» **Your objective**: Where does the word "Definition" show up in the data? Please find each such line and copy it.

Saved data entries
┄┄┄┄┄┄┄┄┄┄

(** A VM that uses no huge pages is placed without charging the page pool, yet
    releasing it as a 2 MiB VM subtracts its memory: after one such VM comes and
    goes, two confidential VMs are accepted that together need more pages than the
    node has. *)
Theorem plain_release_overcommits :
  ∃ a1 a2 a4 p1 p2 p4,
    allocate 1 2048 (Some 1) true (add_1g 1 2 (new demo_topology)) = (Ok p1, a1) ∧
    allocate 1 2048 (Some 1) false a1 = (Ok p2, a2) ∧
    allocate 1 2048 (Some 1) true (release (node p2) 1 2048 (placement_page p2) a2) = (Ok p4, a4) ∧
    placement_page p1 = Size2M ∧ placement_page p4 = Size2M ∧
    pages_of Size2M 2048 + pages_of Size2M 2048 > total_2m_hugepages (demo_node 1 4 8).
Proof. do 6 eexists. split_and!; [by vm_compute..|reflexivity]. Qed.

┄┄┄┄┄┄┄┄┄┄

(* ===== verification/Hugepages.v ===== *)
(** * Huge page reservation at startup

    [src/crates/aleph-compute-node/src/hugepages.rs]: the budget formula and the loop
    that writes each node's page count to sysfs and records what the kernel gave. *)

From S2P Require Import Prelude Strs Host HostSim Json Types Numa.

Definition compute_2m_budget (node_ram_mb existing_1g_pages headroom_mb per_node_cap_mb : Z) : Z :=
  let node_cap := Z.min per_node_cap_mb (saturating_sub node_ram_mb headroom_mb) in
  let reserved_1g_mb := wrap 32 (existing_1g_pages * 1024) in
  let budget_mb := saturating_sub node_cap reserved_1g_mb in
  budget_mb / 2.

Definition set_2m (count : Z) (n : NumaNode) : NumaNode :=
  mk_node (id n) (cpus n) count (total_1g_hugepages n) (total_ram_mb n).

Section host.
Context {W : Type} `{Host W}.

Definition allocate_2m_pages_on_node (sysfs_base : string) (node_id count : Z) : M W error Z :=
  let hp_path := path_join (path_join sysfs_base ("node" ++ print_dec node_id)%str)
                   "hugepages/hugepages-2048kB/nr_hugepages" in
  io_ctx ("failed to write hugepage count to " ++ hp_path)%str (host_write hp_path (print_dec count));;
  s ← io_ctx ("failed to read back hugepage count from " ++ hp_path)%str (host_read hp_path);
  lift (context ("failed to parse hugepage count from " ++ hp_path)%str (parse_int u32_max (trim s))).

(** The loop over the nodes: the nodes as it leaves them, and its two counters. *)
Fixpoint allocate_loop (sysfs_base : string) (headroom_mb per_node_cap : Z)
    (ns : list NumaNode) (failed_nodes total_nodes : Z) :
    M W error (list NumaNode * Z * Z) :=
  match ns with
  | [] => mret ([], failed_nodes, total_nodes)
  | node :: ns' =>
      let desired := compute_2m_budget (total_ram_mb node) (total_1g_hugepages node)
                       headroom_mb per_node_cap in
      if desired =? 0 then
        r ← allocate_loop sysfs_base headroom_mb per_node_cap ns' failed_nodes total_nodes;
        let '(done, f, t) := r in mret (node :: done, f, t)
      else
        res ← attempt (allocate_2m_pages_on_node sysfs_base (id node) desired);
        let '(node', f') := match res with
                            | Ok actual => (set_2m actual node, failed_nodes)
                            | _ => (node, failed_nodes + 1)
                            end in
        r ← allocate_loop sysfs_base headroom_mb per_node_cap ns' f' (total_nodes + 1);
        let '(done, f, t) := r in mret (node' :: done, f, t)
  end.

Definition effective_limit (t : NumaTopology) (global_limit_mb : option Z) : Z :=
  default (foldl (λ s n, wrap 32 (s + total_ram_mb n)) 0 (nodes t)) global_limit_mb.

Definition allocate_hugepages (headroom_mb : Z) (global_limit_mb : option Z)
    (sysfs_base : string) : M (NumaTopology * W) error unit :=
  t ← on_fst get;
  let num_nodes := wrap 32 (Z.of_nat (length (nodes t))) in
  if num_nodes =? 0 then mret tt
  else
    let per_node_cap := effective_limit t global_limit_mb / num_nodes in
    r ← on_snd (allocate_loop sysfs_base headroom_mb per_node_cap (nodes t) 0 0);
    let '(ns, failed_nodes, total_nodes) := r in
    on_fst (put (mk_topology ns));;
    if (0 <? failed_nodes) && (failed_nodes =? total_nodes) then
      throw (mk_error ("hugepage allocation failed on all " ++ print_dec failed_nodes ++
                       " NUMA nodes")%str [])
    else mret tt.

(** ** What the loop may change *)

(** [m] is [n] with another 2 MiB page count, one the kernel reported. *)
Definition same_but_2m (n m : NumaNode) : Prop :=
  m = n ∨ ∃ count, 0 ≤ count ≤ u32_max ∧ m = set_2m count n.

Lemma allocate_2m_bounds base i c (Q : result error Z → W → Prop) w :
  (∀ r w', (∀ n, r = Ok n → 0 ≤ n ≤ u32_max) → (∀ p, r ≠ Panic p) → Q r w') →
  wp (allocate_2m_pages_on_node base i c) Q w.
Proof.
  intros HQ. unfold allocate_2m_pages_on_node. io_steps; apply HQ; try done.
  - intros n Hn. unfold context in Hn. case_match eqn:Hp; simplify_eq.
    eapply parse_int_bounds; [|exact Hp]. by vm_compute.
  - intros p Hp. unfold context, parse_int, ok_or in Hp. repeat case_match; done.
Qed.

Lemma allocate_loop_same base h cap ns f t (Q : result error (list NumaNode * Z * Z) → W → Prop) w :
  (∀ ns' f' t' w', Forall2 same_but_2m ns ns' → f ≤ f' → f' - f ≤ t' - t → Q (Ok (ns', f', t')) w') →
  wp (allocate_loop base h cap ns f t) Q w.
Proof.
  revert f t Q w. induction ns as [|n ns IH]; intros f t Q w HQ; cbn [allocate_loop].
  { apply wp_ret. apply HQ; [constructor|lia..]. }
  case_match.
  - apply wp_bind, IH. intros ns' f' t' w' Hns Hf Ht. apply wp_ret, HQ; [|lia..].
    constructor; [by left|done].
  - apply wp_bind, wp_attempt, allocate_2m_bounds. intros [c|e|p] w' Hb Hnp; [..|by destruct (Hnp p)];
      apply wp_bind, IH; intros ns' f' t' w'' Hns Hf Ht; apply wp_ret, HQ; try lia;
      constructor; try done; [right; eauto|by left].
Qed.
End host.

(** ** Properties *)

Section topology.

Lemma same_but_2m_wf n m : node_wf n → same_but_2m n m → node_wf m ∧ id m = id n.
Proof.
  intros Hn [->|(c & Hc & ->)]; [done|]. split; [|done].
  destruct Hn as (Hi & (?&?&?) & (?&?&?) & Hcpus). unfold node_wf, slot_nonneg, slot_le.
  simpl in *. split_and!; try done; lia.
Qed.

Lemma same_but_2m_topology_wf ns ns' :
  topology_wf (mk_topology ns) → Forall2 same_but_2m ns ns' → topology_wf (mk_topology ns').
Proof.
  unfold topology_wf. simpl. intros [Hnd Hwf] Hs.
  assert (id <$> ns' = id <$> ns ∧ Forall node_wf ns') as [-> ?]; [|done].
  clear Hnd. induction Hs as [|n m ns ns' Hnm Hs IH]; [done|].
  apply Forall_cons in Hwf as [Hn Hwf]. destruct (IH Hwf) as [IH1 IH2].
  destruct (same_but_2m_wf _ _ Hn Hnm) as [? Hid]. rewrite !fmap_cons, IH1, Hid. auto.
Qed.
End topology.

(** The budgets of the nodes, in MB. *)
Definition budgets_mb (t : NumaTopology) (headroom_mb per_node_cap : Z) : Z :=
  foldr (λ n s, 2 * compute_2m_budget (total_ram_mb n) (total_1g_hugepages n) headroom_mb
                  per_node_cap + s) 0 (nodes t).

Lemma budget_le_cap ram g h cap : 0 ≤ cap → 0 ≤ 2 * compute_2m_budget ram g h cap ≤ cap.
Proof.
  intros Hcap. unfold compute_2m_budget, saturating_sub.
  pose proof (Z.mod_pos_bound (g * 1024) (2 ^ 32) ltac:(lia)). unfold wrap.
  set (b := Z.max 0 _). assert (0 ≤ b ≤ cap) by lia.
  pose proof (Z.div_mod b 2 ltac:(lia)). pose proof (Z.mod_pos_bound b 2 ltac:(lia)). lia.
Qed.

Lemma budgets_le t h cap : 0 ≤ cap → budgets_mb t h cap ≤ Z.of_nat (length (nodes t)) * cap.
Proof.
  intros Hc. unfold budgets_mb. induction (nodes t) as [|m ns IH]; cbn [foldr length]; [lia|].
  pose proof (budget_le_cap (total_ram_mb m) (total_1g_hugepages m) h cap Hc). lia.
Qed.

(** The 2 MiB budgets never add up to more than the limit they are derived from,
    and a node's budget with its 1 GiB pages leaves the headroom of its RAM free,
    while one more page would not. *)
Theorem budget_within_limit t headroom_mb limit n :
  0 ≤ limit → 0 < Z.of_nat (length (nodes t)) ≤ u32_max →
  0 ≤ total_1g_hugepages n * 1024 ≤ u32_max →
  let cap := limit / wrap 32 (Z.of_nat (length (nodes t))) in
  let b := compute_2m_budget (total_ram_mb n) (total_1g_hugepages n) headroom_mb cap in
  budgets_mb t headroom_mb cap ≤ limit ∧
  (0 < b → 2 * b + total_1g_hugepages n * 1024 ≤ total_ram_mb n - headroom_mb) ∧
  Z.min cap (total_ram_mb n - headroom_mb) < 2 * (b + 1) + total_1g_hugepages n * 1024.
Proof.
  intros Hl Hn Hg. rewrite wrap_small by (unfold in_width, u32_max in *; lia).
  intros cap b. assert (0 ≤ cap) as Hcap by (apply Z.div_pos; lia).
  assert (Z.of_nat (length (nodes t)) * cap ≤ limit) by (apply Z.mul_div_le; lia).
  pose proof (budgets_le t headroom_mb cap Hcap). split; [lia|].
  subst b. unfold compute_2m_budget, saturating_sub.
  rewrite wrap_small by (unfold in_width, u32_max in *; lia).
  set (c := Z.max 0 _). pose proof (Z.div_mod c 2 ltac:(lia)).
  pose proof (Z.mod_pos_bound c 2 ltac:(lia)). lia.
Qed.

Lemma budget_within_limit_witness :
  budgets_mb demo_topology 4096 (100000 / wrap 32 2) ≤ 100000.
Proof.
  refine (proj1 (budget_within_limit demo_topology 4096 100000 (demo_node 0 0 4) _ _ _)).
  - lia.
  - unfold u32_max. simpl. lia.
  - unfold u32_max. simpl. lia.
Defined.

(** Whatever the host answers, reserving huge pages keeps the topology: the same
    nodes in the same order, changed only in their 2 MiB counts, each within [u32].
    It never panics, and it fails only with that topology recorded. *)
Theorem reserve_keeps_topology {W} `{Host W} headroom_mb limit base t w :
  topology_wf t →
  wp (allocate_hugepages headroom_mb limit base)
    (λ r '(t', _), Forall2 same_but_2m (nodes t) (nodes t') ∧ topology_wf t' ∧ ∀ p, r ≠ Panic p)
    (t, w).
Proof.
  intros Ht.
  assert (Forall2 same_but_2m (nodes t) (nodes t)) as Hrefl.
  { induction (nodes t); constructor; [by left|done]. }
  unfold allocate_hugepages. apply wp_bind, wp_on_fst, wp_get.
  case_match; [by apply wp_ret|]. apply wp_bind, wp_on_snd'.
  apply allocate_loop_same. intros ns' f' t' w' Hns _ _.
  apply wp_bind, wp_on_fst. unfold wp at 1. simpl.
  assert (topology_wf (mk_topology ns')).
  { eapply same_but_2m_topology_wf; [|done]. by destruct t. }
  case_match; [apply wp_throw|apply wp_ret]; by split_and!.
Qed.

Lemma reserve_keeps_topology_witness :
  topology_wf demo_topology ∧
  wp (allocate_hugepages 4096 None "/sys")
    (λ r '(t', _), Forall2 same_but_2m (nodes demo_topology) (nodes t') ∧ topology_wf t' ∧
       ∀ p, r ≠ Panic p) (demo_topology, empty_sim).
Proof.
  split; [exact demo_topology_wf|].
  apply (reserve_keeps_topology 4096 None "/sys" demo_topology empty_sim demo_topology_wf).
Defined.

┄┄┄┄┄┄┄┄┄┄

» **Result for this exercise**:
Definition compute_2m_budget (node_ram_mb existing_1g_pages headroom_mb per_node_cap_mb : Z) : Z :=
Definition set_2m (count : Z) (n : NumaNode) : NumaNode :=
Definition allocate_2m_pages_on_node (sysfs_base : string) (node_id count : Z) : M W error Z :=
Definition effective_limit (t : NumaTopology) (global_limit_mb : option Z) : Z :=
Definition allocate_hugepages (headroom_mb : Z) (global_limit_mb : option Z)
Definition same_but_2m (n m : NumaNode) : Prop :=
Definition budgets_mb (t : NumaTopology) (headroom_mb per_node_cap : Z) : Z :=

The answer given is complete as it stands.